#### [About this task]
Find "Lemma set_no_evict_moves key" and "assert (M : moves" in the records below. Copy the lines holding them and every line between, exactly, and no others.
:: Dataset content ::
Lemma keep_words_moves s : moves s (keep_words s).
Proof. apply moves_eq; apply keep_words_kmap. Qed.

Lemma adjust_moves t s : moves s (adjust_expires t s).
Proof. unfold adjust_expires. destruct (t =? 0); by apply moves_eq. Qed.

Lemma peak_moves s : moves s (update_peak s).
Proof. unfold update_peak. destruct (_ <? _); by apply moves_eq. Qed.

Lemma weight_delta_moves d s : moves s (apply_weight_delta d s).
Proof.
  unfold apply_weight_delta. destruct (0 <? d); [|by apply moves_eq].
  apply (moves_then _ (set_used_memory (apply_delta (used_memory s) d) s)); [by apply moves_eq | apply peak_moves].
Qed.

Lemma note_expired_moves key s : moves s (note_expired key s).
Proof. unfold note_expired. destruct (captures _ _); by apply moves_eq. Qed.

Lemma reweigh_moves key old s : moves s (reweigh key old s).
Proof.
  unfold reweigh. destruct (kmap s !! key) as [sl|]; [|apply moves_id]. cbv zeta.
  set (s1 := if kept _ then _ else s). assert (M1 : moves s s1) by (subst s1; destruct (kept _); [apply keep_words_moves | apply moves_id]).
  set (s2 := update_word _ _ s1). apply (moves_then _ s2); [apply (moves_then _ s1 _ M1), update_word_moves|].
  destruct (0 <? _); [|by apply moves_eq].
  match goal with |- moves _ (update_peak ?x) => apply (moves_then _ x); [by apply moves_eq | apply peak_moves] end.
Qed.

(** ** The primitives *)

Lemma insert_entry_shape k e s : let s' := fst (insert_entry k e s) in
  (exists w, kmap s' = <[sb_bytes k := mkSlot e w]> (kmap s)) /\ shp s' = shape_insert (sb_bytes k) (shp s).
Proof.
  unfold insert_entry. cbn zeta. set (key := sb_bytes k). set (s0 := clear_hash_key_ttls key s).
  destruct (if clock_on s0 then (tick_clock s0, Some (clock_counter (tick_clock s0) mod 2 ^ 32)) else (s0, None))
    as [s1 clock] eqn:E1.
  assert (M1 : kmap s1 = kmap s /\ shp s1 = shp s) by (destruct (clock_on s0); injection E1 as <- <-; done).
  match goal with |- context [commit_insert _ _ _ _ ?c ?x] => set (s2 := x); set (copy := c) end.
  assert (M2 : kmap s2 = kmap s /\ shp s2 = shp s).
  { subst s2. destruct (_ || _); [|exact M1]. destruct (keep_words_kmap s1) as [-> ->]. exact M1. }
  destruct M2 as [<- <-]. apply (commit_insert_shape key (heap_bytes k) e clock copy s2).
Qed.

Lemma insert_entry_moves k e s : moves s (fst (insert_entry k e s)).
Proof.
  destruct (insert_entry_shape k e s) as [[w E] F]. apply (moves_insert _ _ (sb_bytes k)); [|exact F].
  by rewrite E, dom_insert_L.
Qed.

Lemma take_entry_moves key s : moves s (fst (take_entry_keepalive key s)).
Proof.
  unfold take_entry_keepalive, remove_with_word. cbn. destruct (kmap s !! key) as [sl|]; cbn; [|by apply moves_eq].
  apply (moves_remove _ _ key); destruct (expire_at_ns (entry sl)); cbn; try done; apply dom_delete_L.
Qed.

Lemma note_removed_moves key s : moves s (note_expired_removed key s).
Proof.
  unfold note_expired_removed, remove_with_word. destruct (kmap s !! key) as [sl|]; [|apply moves_id].
  apply (moves_remove _ _ key); cbn; destruct (expire_at_ns (entry sl)); cbn; try done; apply dom_delete_L.
Qed.

Lemma drop_expired_moves key s : moves s (drop_expired key s).
Proof.
  apply (moves_then _ (note_expired key s)); [apply note_expired_moves|].
  apply (moves_then _ (fst (remove_entry key (note_expired key s)))); [apply take_entry_moves | by apply moves_eq].
Qed.

Lemma reap_moves key now s : moves s (fst (reap key now s)).
Proof. unfold reap. destruct (expired key now s); [apply drop_expired_moves | apply moves_id]. Qed.

Lemma touch_moves key s : moves s (touch_slot key s).
Proof.
  unfold touch_slot. cbv zeta. apply (moves_then _ (keep_words (tick_clock s))); [|apply update_word_moves].
  apply (moves_then _ (tick_clock s)); [by apply moves_eq | apply keep_words_moves].
Qed.

Lemma live_moves key now s : moves s (fst (live_entry key now s)).
Proof.
  unfold live_entry. destruct (kmap s !! key) as [sl|]; [|apply moves_id]. destruct (is_expired _ _ _); [apply drop_expired_moves|].
  cbn. destruct (clock_on s); [apply touch_moves | apply moves_id].
Qed.

Lemma redate_moves key x s : moves s (redate key x s).
Proof.
  unfold redate. destruct (kmap s !! key); [|apply moves_id]. cbv zeta.
  eapply moves_then; [apply update_entry_moves | apply adjust_moves].
Qed.

Lemma overwrite_moves key sl v x s : kmap s !! key = Some sl -> moves s (overwrite_slot key sl v x s).
Proof.
  intros Hk. unfold overwrite_slot. destruct (overwrite_in_place _ _ _ _) as [[sl' delta] t].
  eapply moves_then; [|apply adjust_moves]. eapply moves_then; [|apply weight_delta_moves].
  apply moves_none; [by apply (dom_put _ _ sl) | done].
Qed.
End Moves.

Create HintDb moves.
#[export] Hint Resolve insert_entry_moves take_entry_moves note_removed_moves drop_expired_moves reap_moves
  live_moves redate_moves overwrite_moves reweigh_moves update_entry_moves adjust_moves : moves.

(** The state a lookup left, with the move to it. *)
Ltac after_live key now s := pose proof (live_moves key now s) as L; destruct (live_entry key now s) as [s1 [e|]] eqn:El; cbn [fst] in L.
Ltac after_reap key now s := pose proof (reap_moves key now s) as L; destruct (reap key now s) as [s1 []] eqn:El; cbn [fst negb andb] in L |- *.
(** The outermost operation goes first. *)
Ltac onwards := cbn [fst]; repeat first [assumption | apply moves_id | eapply moves_then; [|solve [eauto 2 with moves]]].

Section Commands.
Context `{Tab : TableShape} `{Grow : VecGrowth} {Laws : TableLaws Tab}.

(** ** The commands *)

Lemma set_evict_moves key v ttl cond at_ now s : moves s (fst (set_value_evict key v ttl cond at_ now s)).
Proof using Laws.
  unfold set_value_evict. after_live key now s; [|destruct cond; onwards].
  destruct (kmap s1 !! key) as [sl|] eqn:Hk; destruct cond; onwards.
Qed.

Lemma set_no_evict_moves key v ttl cond at_ now s : moves s (fst (set_value_no_evict key v ttl cond at_ now s)).
Proof using Laws.
  unfold set_value_no_evict, set_probe_no_evict. destruct (kmap s !! key) as [sl|] eqn:Hk; [|destruct cond; onwards].
  destruct (is_expired _ _ _); destruct cond; onwards.
Qed.

Lemma set_value_moves key v ttl cond at_ now s : moves s (fst (set_value key v ttl cond at_ now s)).
Proof using Laws. unfold set_value. destruct (negb _); [apply set_no_evict_moves | apply set_evict_moves]. Qed.

Lemma put_keep_moves key v now s : moves s (put_keep_ttl key v now s).
Proof using Laws. unfold put_keep_ttl. after_live (vec_bytes key) now s; cbv zeta; unfold remove_entry; onwards. Qed.

Lemma set_keep_moves key v now now' s : moves s (set_slice_keep_ttl key v now now' s).
Proof using Laws.
  unfold set_slice_keep_ttl. destruct (clock_on s); [apply put_keep_moves|].
  after_live key now s; cbv zeta; pose proof (set_value_moves key (pick_value_for_set v) None Always now' now' s1) as M.
  - destruct (Some e ≫= expire_at_ns); [destruct (kmap _ !! key)|]; onwards.
  - onwards.
Qed.

Lemma incr_moves key delta now s : moves s (fst (incr_by key delta now s)).
Proof using Laws.
  unfold incr_by. after_live key now s; [|onwards]. destruct (value e); cbn [fst]; try exact L.
  - destruct (incr_text _ _); unfold reweigh_entry, set_entry_value; onwards.
  - destruct (checked_i64 _); unfold set_entry_value; onwards.
  - destruct (incr_text _ _); unfold reweigh_entry, set_entry_value; onwards.
Qed.

Lemma append_moves key data now s : moves s (fst (append key data now s)).
Proof using Laws.
  unfold append. after_live key now s; [|onwards]. destruct (value e); cbn [fst]; try exact L.
  - unfold reweigh_scalar, set_entry_value. onwards.
  - destruct (format_i64_into n); unfold reweigh_scalar, set_entry_value; onwards.
  - unfold reweigh_scalar, set_entry_value. onwards.
Qed.

Lemma getset_moves key v now s : moves s (fst (getset key v now s)).
Proof using Laws. unfold getset. after_live key now s; [destruct (result_map _ _)|]; onwards. Qed.

Lemma getdel_moves key now s : moves s (fst (getdel key now s)).
Proof using Laws.
  unfold getdel. after_live key now s; [|onwards].
  assert (M : moves s (fst (remove_entry key s1))) by (unfold remove_entry; onwards).
  destruct (value e); try exact L; destruct (remove_entry key s1) as [s2 [old|]]; try exact M; by destruct (value old).
Qed.

Lemma del_moves keys now : forall s, moves s (fst (del keys now s)).
Proof using Laws.
  induction keys as [|k r IH]; intros s; cbn [del]; [onwards|]. after_reap k now s.
  - pose proof (take_entry_moves k s1) as T. unfold remove_entry. destruct (take_entry_keepalive k s1) as [s2 old]. cbn [fst] in T.
    specialize (IH s2). destruct (del r now s2). onwards.
  - specialize (IH s1). destruct (del r now s1). onwards.
Qed.

Lemma exists_moves keys : forall s, moves s (fst (exists_ keys s)).
Proof using Laws.
  induction keys as [|[k now] r IH]; intros s; cbn [exists_]; [onwards|].
  after_live k now s; specialize (IH s1); destruct (exists_ r s1); onwards.
Qed.

Lemma expire_moves key ttl now s : moves s (fst (expire key ttl now s)).
Proof using Laws. unfold expire. after_reap key now s; [|exact L]. destruct (kmap s1 !! key); onwards. Qed.

Lemma expire_at_moves key ms now wall s : moves s (fst (expire_at_unix_ms key ms now wall s)).
Proof using Laws.
  unfold expire_at_unix_ms. after_reap key now s; [|exact L]. destruct (kmap s1 !! key); cbn [orb]; [|exact L].
  destruct (_ <=? wall); unfold remove_entry; onwards.
Qed.

Lemma persist_moves key now s : moves s (fst (persist key now s)).
Proof using Laws.
  unfold persist. after_reap key now s; [|exact L]. destruct (kmap s1 !! key) as [sl|]; [|exact L].
  destruct (expire_at_ns (entry sl)); onwards.
Qed.

Lemma take_moves key now s : moves s (fst (take_with_ttl key now s)).
Proof using Laws.
  unfold take_with_ttl. after_reap key now s; [|exact L]. pose proof (take_entry_moves key s1) as T. unfold remove_entry.
  destruct (take_entry_keepalive key s1) as [s2 [old|]]; onwards.
Qed.

Lemma rename_moves src dst nx now s : moves s (fst (rename_if src dst nx now s)).
Proof using Laws.
  unfold rename_if. after_reap src now s; [|exact L]. destruct (bool_decide (src = dst)); [exact L|].
  set (p := if nx then _ else (s1, false)). assert (P : moves s (fst p)).
  { subst p. destruct nx; [|exact L]. pose proof (reap_moves dst now s1). destruct (reap dst now s1). onwards. }
  destruct p as [s2 []]; [exact P|]. cbn [fst] in P. pose proof (take_entry_moves src s2) as T.
  destruct (take_entry_keepalive src s2) as [s3 [old|]]; unfold remove_entry; onwards.
Qed.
:::
#### [Your response]
Lemma set_no_evict_moves key v ttl cond at_ now s : moves s (fst (set_value_no_evict key v ttl cond at_ now s)).
Proof using Laws.
  unfold set_value_no_evict, set_probe_no_evict. destruct (kmap s !! key) as [sl|] eqn:Hk; [|destruct cond; onwards].
  destruct (is_expired _ _ _); destruct cond; onwards.
Qed.

Lemma set_value_moves key v ttl cond at_ now s : moves s (fst (set_value key v ttl cond at_ now s)).
Proof using Laws. unfold set_value. destruct (negb _); [apply set_no_evict_moves | apply set_evict_moves]. Qed.

Lemma put_keep_moves key v now s : moves s (put_keep_ttl key v now s).
Proof using Laws. unfold put_keep_ttl. after_live (vec_bytes key) now s; cbv zeta; unfold remove_entry; onwards. Qed.

Lemma set_keep_moves key v now now' s : moves s (set_slice_keep_ttl key v now now' s).
Proof using Laws.
  unfold set_slice_keep_ttl. destruct (clock_on s); [apply put_keep_moves|].
  after_live key now s; cbv zeta; pose proof (set_value_moves key (pick_value_for_set v) None Always now' now' s1) as M.
  - destruct (Some e ≫= expire_at_ns); [destruct (kmap _ !! key)|]; onwards.
  - onwards.
Qed.

Lemma incr_moves key delta now s : moves s (fst (incr_by key delta now s)).
Proof using Laws.
  unfold incr_by. after_live key now s; [|onwards]. destruct (value e); cbn [fst]; try exact L.
  - destruct (incr_text _ _); unfold reweigh_entry, set_entry_value; onwards.
  - destruct (checked_i64 _); unfold set_entry_value; onwards.
  - destruct (incr_text _ _); unfold reweigh_entry, set_entry_value; onwards.
Qed.

Lemma append_moves key data now s : moves s (fst (append key data now s)).
Proof using Laws.
  unfold append. after_live key now s; [|onwards]. destruct (value e); cbn [fst]; try exact L.
  - unfold reweigh_scalar, set_entry_value. onwards.
  - destruct (format_i64_into n); unfold reweigh_scalar, set_entry_value; onwards.
  - unfold reweigh_scalar, set_entry_value. onwards.
Qed.

Lemma getset_moves key v now s : moves s (fst (getset key v now s)).
Proof using Laws. unfold getset. after_live key now s; [destruct (result_map _ _)|]; onwards. Qed.

Lemma getdel_moves key now s : moves s (fst (getdel key now s)).
Proof using Laws.
  unfold getdel. after_live key now s; [|onwards].
  assert (M : moves s (fst (remove_entry key s1))) by (unfold remove_entry; onwards).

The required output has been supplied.